Ron Boire: Crisis management to Business Transformation

«Most of the risk assessment tools and frameworks are only as good as the people who actually implement them. And some of the best ones are just made by smart people who know their business and know the culture of their company» – Ron Boire, Columbia Business School MBA alumni, partner at Valize, and principal at the Upland Group. During the webinar, Ron shared his own experience on the topic of crisis management and provided some plans of action in times of uncertainty.

Is leadership the most important aspect of crisis management?

I have a fundamental philosophy that every person is a leader in some way. There’s no such thing as people that are just leaders and just doers. Leaders do and doers lead. So it’s critically significant that everybody thinks that they have a role in leading through a crisis, taking action, making decisions, and making things happen.

Leadership is crucial during a crisis, and here are some fundamentals of it:

  • Clear focused communication. Action is a keyword in crisis management. The way you are going to take those actions and communicate those at every level in your organization is absolutely critical. 
  • Support your internal and external constituents. Apparently, if you’re in a crisis, there are people on your team, group, or family, that need you to act and lead. There is your internal team that wants to know what they have to do, and who gets to make decisions. And there are also external constituents, like suppliers and government agencies, that need you too. 
  • Leading from the front means being transparent, confident, and accessible. It is significant, to tell your team the truth, even when it really hurts. You should be confident in your process and be visible because people need to know that someone’s in charge and there’s a plan. And it is also essential to provide the access to leadership and resources. 

How to deal with trust issues?

Trusting people that make the right decisions rarely ends up with a catastrophic problem, especially, in large organizations.  Trust is a dynamic thing, and one of the things that accelerate it is a crisis. You can see how people really behave when they’re in distress. And in my experience, when you say, do the right thing, the vast majority of people will do the right thing. And when I do the wrong thing, the whole organization kind of recognizes that. It is extremely rare that someone in a crisis shows that they didn’t deserve your trust. So don’t worry about that, worry about what they’re going to do to make it better.

Crisis management process.

Ideally, you should start planning before a crisis really happens. The following questions will help you to structure and prioritize the tasks while making a plan.

  • What could go wrong? There are controllable crises that can be prevented. In this case, you have technology implementation, and you’re putting things in place to make sure that it doesn’t actually occur, you have a team in place that understands what could go wrong in real-time. But unfortunately, most crises are non-controllable.
  • What could we do?  It’s thinking through a problem before you actually have a problem and deciding what your internal and external actions would be.
  • Who will act? You should think of the teams on the frontline and plan their actions.

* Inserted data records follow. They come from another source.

(* ===== verification/Consumers.v ===== *)
(** * Consumers, the device operations and CPU hotplug: [driver/main.c]

    A consumer is a thread that opened the per-CPU devices; the driver keeps
    the consumers on [g_consumer_list], each with a ring per possible CPU, and
    registers its tracepoint probes while there is one.  This file models the
    list with the memory behind it, [ppm_open], [ppm_release], [ppm_ioctl],
    [ppm_mmap] and the hotplug callback.

    A consumer is an address in [heap]; following a pointer to memory that was
    freed, or a null ring pointer, has no result: operations return an [option]
    and [None] is that undefined behaviour.  What the kernel decides (whether an
    allocation or a registration succeeds, which CPUs are online, the clock) is
    an argument.  The configuration is x86-64 with kernel 4.20 or later, where
    every [CAPTURE_*] feature is compiled in. *)

From Stdlib Require Import ZArith Lia List Bool.
From Stdlib Require Import Strings.Byte.
From stdpp Require Import base tactics list numbers option countable gmap.
From S2P Require Import Prelude Bytes EventDefs EventTable FillerTable.
From S2P Require Import ValToRing ValToRingSpec Fillers Ring.
Import ListNotations.
Local Open Scope Z_scope.

Definition EIO : Z := 5.
Definition EPERM : Z := 1.
Definition ENOMEM : Z := 12.
Definition EBUSY : Z := 16.
Definition ENODEV : Z := 19.
Definition EINVAL : Z := 22.
Definition ENOTTY : Z := 25.
Definition ENOSPC : Z := 28.

(** ** State. *)

(** The tracepoint probes and the kprobes of the driver. *)
Inductive probe : Set :=
| sys_exit | sys_enter | sched_process_exit | sched_switch | signal_deliver
| net_dev_xmit | page_fault_user | page_fault_kernel.

Inductive kprobe : Set :=
| kp_tcp_rcv_established | kp_tcp_retransmit_skb | kp_tcp_drop.

#[global] Instance probe_eq_dec : EqDecision probe.
Proof. solve_decision. Defined.
#[global] Instance kprobe_eq_dec : EqDecision kprobe.
Proof. solve_decision. Defined.

Definition probe_code (p : probe) : nat :=
  match p with
  | sys_exit => 0 | sys_enter => 1 | sched_process_exit => 2 | sched_switch => 3
  | signal_deliver => 4 | net_dev_xmit => 5 | page_fault_user => 6
  | page_fault_kernel => 7
  end.
Definition probe_decode (n : nat) : option probe :=
  [sys_exit; sys_enter; sched_process_exit; sched_switch; signal_deliver; net_dev_xmit;
   page_fault_user; page_fault_kernel] !! n.
#[global] Program Instance probe_countable : Countable probe :=
  inj_countable probe_code probe_decode _.
Next Obligation. intros []; reflexivity. Qed.

Definition kprobe_code (p : kprobe) : nat :=
  match p with
  | kp_tcp_rcv_established => 0 | kp_tcp_retransmit_skb => 1 | kp_tcp_drop => 2
  end.
Definition kprobe_decode (n : nat) : option kprobe :=
  [kp_tcp_rcv_established; kp_tcp_retransmit_skb; kp_tcp_drop] !! n.
#[global] Program Instance kprobe_countable : Countable kprobe :=
  inj_countable kprobe_code kprobe_decode _.
Next Obligation. intros []; reflexivity. Qed.

(** A per-CPU [struct ppm_ring_buffer_context]: its contents and which of its
    pointers are not null. *)
Record percpu_ring : Type := mk_percpu {
  ctx : ppm_ring_buffer_context;
  has_str_storage : bool;
  has_buffer : bool;
  has_info : bool }.

(** [struct ppm_consumer_t] *)
Record ppm_consumer_t : Type := mk_consumer_t {
  consumer_id : Z;
  ring_buffers : list percpu_ring;
  settings : ppm_consumer }.

(** The globals of the driver; [tracepoints] and [kprobes_on] are what the
    kernel has registered for it. *)
Record globals : Type := mk_globals {
  g_tracepoint_registered : bool;
  g_kprobe_registered : bool;
  g_fault_tracepoint_registered : bool;
  g_fault_tracepoint_disabled : bool;
  g_tracers : bool;
  g_simple_mode_enabled : bool;
  g_events_mask : Z -> bool;
  g_n_tracepoint_hit : list Z;
  tracepoints : gset probe;
  kprobes_on : gset kprobe }.

Record driver : Type := mk_driver {
  g_consumer_list : list Z;
  heap : gmap Z ppm_consumer_t;
  glob : globals }.

Definition set_glob (d : driver) (g : globals) : driver :=
  mk_driver (g_consumer_list d) (heap d) g.
Definition set_consumer (d : driver) (a : Z) (c : ppm_consumer_t) : driver :=
  mk_driver (g_consumer_list d) (<[a := c]> (heap d)) (glob d).

Definition set_registered (g : globals) (v : bool) : globals :=
  mk_globals v (g_kprobe_registered g) (g_fault_tracepoint_registered g)
    (g_fault_tracepoint_disabled g) (g_tracers g) (g_simple_mode_enabled g)
    (g_events_mask g) (g_n_tracepoint_hit g) (tracepoints g) (kprobes_on g).
Definition set_kprobes (g : globals) (v : bool) (ks : gset kprobe) : globals :=
  mk_globals (g_tracepoint_registered g) v (g_fault_tracepoint_registered g)
    (g_fault_tracepoint_disabled g) (g_tracers g) (g_simple_mode_enabled g)
    (g_events_mask g) (g_n_tracepoint_hit g) (tracepoints g) ks.
Definition set_fault_registered (g : globals) (v : bool) : globals :=
  mk_globals (g_tracepoint_registered g) (g_kprobe_registered g) v
    (g_fault_tracepoint_disabled g) (g_tracers g) (g_simple_mode_enabled g)
    (g_events_mask g) (g_n_tracepoint_hit g) (tracepoints g) (kprobes_on g).
Definition set_modes (g : globals) (tracers simple : bool) : globals :=
  mk_globals (g_tracepoint_registered g) (g_kprobe_registered g)
    (g_fault_tracepoint_registered g) (g_fault_tracepoint_disabled g) tracers simple
    (g_events_mask g) (g_n_tracepoint_hit g) (tracepoints g) (kprobes_on g).
Definition set_mask (g : globals) (m : Z -> bool) : globals :=
  mk_globals (g_tracepoint_registered g) (g_kprobe_registered g)
    (g_fault_tracepoint_registered g) (g_fault_tracepoint_disabled g) (g_tracers g)
    (g_simple_mode_enabled g) m (g_n_tracepoint_hit g) (tracepoints g) (kprobes_on g).
Definition set_hits (g : globals) (l : list Z) : globals :=
  mk_globals (g_tracepoint_registered g) (g_kprobe_registered g)
    (g_fault_tracepoint_registered g) (g_fault_tracepoint_disabled g) (g_tracers g)
    (g_simple_mode_enabled g) (g_events_mask g) l (tracepoints g) (kprobes_on g).
Definition set_tracepoints (g : globals) (ps : gset probe) : globals :=
  mk_globals (g_tracepoint_registered g) (g_kprobe_registered g)
    (g_fault_tracepoint_registered g) (g_fault_tracepoint_disabled g) (g_tracers g)
    (g_simple_mode_enabled g) (g_events_mask g) (g_n_tracepoint_hit g) ps (kprobes_on g).

(** [compat_register_trace]: [ret] is what the kernel answers. *)
Definition compat_register_trace (ret : probe -> Z) (p : probe) (g : globals) : globals * Z :=
  (if ret p =? 0 then set_tracepoints g ({[p]} ∪ tracepoints g) else g, ret p).

Definition compat_unregister_trace (p : probe) (g : globals) : globals :=
  set_tracepoints g (tracepoints g ∖ {[p]}).

(** ** Ring memory. *)

Definition zero_info : ppm_ring_buffer_info := mk_info 0 0 0 0 0 0 0.

Definition set_ctx (r : percpu_ring) (c : ppm_ring_buffer_context) : percpu_ring :=
  mk_percpu c (has_str_storage r) (has_buffer r) (has_info r).

Definition set_flags (r : percpu_ring) (online open capture : bool) : percpu_ring :=
  let c := ctx r in
  set_ctx r (mk_ring online open capture (info c) (ring_buffer c) (last_print_time c)
               (ring_nevents c) (preempt_count c) (ring_str_storage c) (kernel_mem c)).

(** [reset_ring_buffer], which writes through [ring->info]. *)
Definition reset_ring_buffer (now : Z) (r : percpu_ring) : option percpu_ring :=
  if negb (has_info r) then None
  else
    let c := ctx r in
    Some (set_ctx r (mk_ring (cpu_online c) false false zero_info (ring_buffer c) now 0
                       (preempt_count c) (ring_str_storage c) (kernel_mem c))).

Definition free_ring_buffer (r : percpu_ring) : percpu_ring := mk_percpu (ctx r) false false false.

(** What the allocator answers for one ring: the string page, the buffer and
    the info structure. *)
Record ring_alloc_env : Type := mk_ring_alloc {
  ra_str : option Z;
  ra_buffer : bool;
  ra_info : bool }.

Definition init_ring_buffer (now : Z) (e : ring_alloc_env) (r : percpu_ring) :
    option (percpu_ring * bool) :=
  match ra_str e with
  | None => Some (free_ring_buffer (mk_percpu (ctx r) false (has_buffer r) (has_info r)), false)
  | Some page =>
      let c := ctx r in
      let c1 := mk_ring (cpu_online c) (open_ c) (capture_enabled c) (info c) (ring_buffer c)
                  (last_print_time c) (ring_nevents c) (preempt_count c) page (kernel_mem c) in
      if negb (ra_buffer e)
      then Some (free_ring_buffer (mk_percpu c1 true false (has_info r)), false)
      else
        let c2 := mk_ring (cpu_online c) (open_ c) (capture_enabled c) (info c) mem_zero
                    (last_print_time c) (ring_nevents c) (preempt_count c) page
                    (kernel_mem c) in
        if negb (ra_info e)
        then Some (free_ring_buffer (mk_percpu c2 true true false), false)
        else
          r3 ← reset_ring_buffer now (mk_percpu c2 true true true);
          let c3 := ctx r3 in
          Some (set_ctx r3 (mk_ring (cpu_online c3) (open_ c3) (capture_enabled c3) (info c3)
                  (ring_buffer c3) (last_print_time c3) (ring_nevents c3) 0
                  (ring_str_storage c3) (kernel_mem c3)), true)
  end.

(** ** The consumer list. *)

Fixpoint find_consumer_in (h : gmap Z ppm_consumer_t) (cid : Z) (l : list Z) :
    option (option Z) :=
  match l with
  | [] => Some None
  | a :: l' =>
      c ← h !! a;
      if consumer_id c =? cid then Some (Some a) else find_consumer_in h cid l'
  end.

Definition ppm_find_consumer (d : driver) (cid : Z) : option (option Z) :=
  find_consumer_in (heap d) cid (g_consumer_list d).

Definition has_open_ring (c : ppm_consumer_t) : bool :=
  existsb (fun r => open_ (ctx r)) (ring_buffers c).

(** [check_remove_consumer]: freeing the rings and the consumer takes its
    address out of the heap; it leaves the list only on request. *)
Definition check_remove_consumer (d : driver) (a : Z) (remove_from_list : bool) :
    option driver :=
  c ← heap d !! a;
  if has_open_ring c then Some d
  else
    let l := if remove_from_list then base.filter (fun x => x <> a) (g_consumer_list d)
             else g_consumer_list d in
    Some (mk_driver l (delete a (heap d)) (glob d)).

Six steps of the crisis management plan.

  1. Create the leadership team. Leaders need to be identified and put in place prior to a crisis. Unlike other types of management, crisis management really requires strong leadership engagement, you can’t have leaders on the sidelines sending emails. They need to be out and be seen in the process.
  2. Risk assessment sessions. It doesn’t mean that you will identify all the risks. For example, there’s an issue that happened on the manufacturing side, we didn’t plan for that, and we didn’t know it was going to happen. But we had a list of things that could happen. And we work through those lists.
  3. Evaluate the potential impacts. Think about it, if this happens, what could the impact on the business be, and how do you work through those impacts?
  4. Make an action plan. Go through such details as who you would talk to, how you would communicate, and what your step-by-step process would look like. Nevertheless, when something happens, it’s always different. As they say, no plan survives contact with the enemy. So having the flexibility once your plan is in place is absolutely critical. 
  5. Stress-test your plan. Look for errors, try to make the plan not work before you have to actually do it.
  6. Keep up to date. It means that keeping your thought process up-to-date is more important than the plan itself.

How to survive as a company during a crisis?

In general, companies and people who are damaged by a crisis are not prepared for the crisis. And for most companies that failed in a crisis, this tended to be financial.  They have taken too much credit and haven’t planned their resources properly, like inventory and people. They made mistakes leading up to the crisis, so when they had an actual crisis, they failed. 

As a family, If you look in the refrigerator, and there’s one little jar of peanut butter, or there’s no gas in the car, you’re not prepared to live your life. And businesses have to be prepared to live their lives as well. 

Going through almost any crisis, whether it’s business or personal, you’re always stronger on the other side. You’ve done things that you didn’t know you could do. Businesses do things they never imagined they could do. We never imagined that we would be aligning, creating an alliance with our biggest competitor to deliver water to Louisiana. The same is true with people. You go through a crisis, and you say I never knew I was so strong. And then you’re even more prepared and your children are more prepared because now you’re a stronger, better person.